- [Record set]
- - - -
(* ===== verification/Scorer.v ===== *)
(** * pkg/scoring/scorer.go: the co-location penalty score

    The arithmetic is that of [float64] (Float64.v), operation by operation in
    the order of the source. *)
From S2P Require Import Prelude Float64 Window.
#[local] Open Scope string_scope.
#[local] Open Scope list_scope.
#[local] Open Scope Z_scope.

(** ** Configuration *)
Record Weights := mk_Weights { w_Cache : f64; w_Lock : f64; w_PageFault : f64; w_CtxSwitch : f64 }.

Definition DefaultWeights : Weights := mk_Weights (whole 35) (whole 30) (whole 20) (whole 15).

Record Scorer := mk_Scorer {
  weights : Weights; maxCacheMissRate : f64; maxPageFaultRate : f64; maxCtxSwitchRate : f64 }.

Record ScorerConfig := mk_ScorerConfig {
  cfg_Weights : Weights; MaxCacheMissRate : f64; MaxPageFaultRate : f64; MaxCtxSwitchRate : f64 }.

Definition DefaultScorerConfig : ScorerConfig :=
  mk_ScorerConfig DefaultWeights (whole 1000000) (whole 10000) (whole 10000).

Definition NewScorer (cfg : ScorerConfig) : Scorer :=
  mk_Scorer (cfg_Weights cfg)
    (if fleb (MaxCacheMissRate cfg) (whole 0) then whole 1000000 else MaxCacheMissRate cfg)
    (if fleb (MaxPageFaultRate cfg) (whole 0) then whole 10000 else MaxPageFaultRate cfg)
    (if fleb (MaxCtxSwitchRate cfg) (whole 0) then whole 10000 else MaxCtxSwitchRate cfg).

Definition NeutralScore : Z := 50.

Record ScoreResult := mk_ScoreResult {
  sr_Score : Z; CachePenalty : f64; LockPenalty : f64; PageFaultPenalty : f64;
  CtxSwitchPenalty : f64; TotalPenalty : f64; Reason : string }.

(** 0.25 and 0.75 *)
Definition quarter : f64 := Fin (2 ^ 1072).
Definition three_quarters : f64 := Fin (3 * 2 ^ 1072).

Definition confidenceDampeningFactor (c : Confidence) : f64 :=
  if c =? ConfidenceLow then quarter
  else if c =? ConfidenceMedium then three_quarters
  else if c =? ConfidenceHigh then whole 1
  else whole 0.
- - - -
- [What this task involves] Quote, word for word, every line from the top of the entries through the line that holds "mk_Scorer (cfg_Weights cfg)".

- [Task solution]
(* ===== verification/Scorer.v ===== *)
(** * pkg/scoring/scorer.go: the co-location penalty score

    The arithmetic is that of [float64] (Float64.v), operation by operation in
    the order of the source. *)
From S2P Require Import Prelude Float64 Window.
#[local] Open Scope string_scope.
#[local] Open Scope list_scope.
#[local] Open Scope Z_scope.

(** ** Configuration *)
Record Weights := mk_Weights { w_Cache : f64; w_Lock : f64; w_PageFault : f64; w_CtxSwitch : f64 }.

Definition DefaultWeights : Weights := mk_Weights (whole 35) (whole 30) (whole 20) (whole 15).

Record Scorer := mk_Scorer {
  weights : Weights; maxCacheMissRate : f64; maxPageFaultRate : f64; maxCtxSwitchRate : f64 }.

Record ScorerConfig := mk_ScorerConfig {
  cfg_Weights : Weights; MaxCacheMissRate : f64; MaxPageFaultRate : f64; MaxCtxSwitchRate : f64 }.

Definition DefaultScorerConfig : ScorerConfig :=
  mk_ScorerConfig DefaultWeights (whole 1000000) (whole 10000) (whole 10000).

Definition NewScorer (cfg : ScorerConfig) : Scorer :=
  mk_Scorer (cfg_Weights cfg)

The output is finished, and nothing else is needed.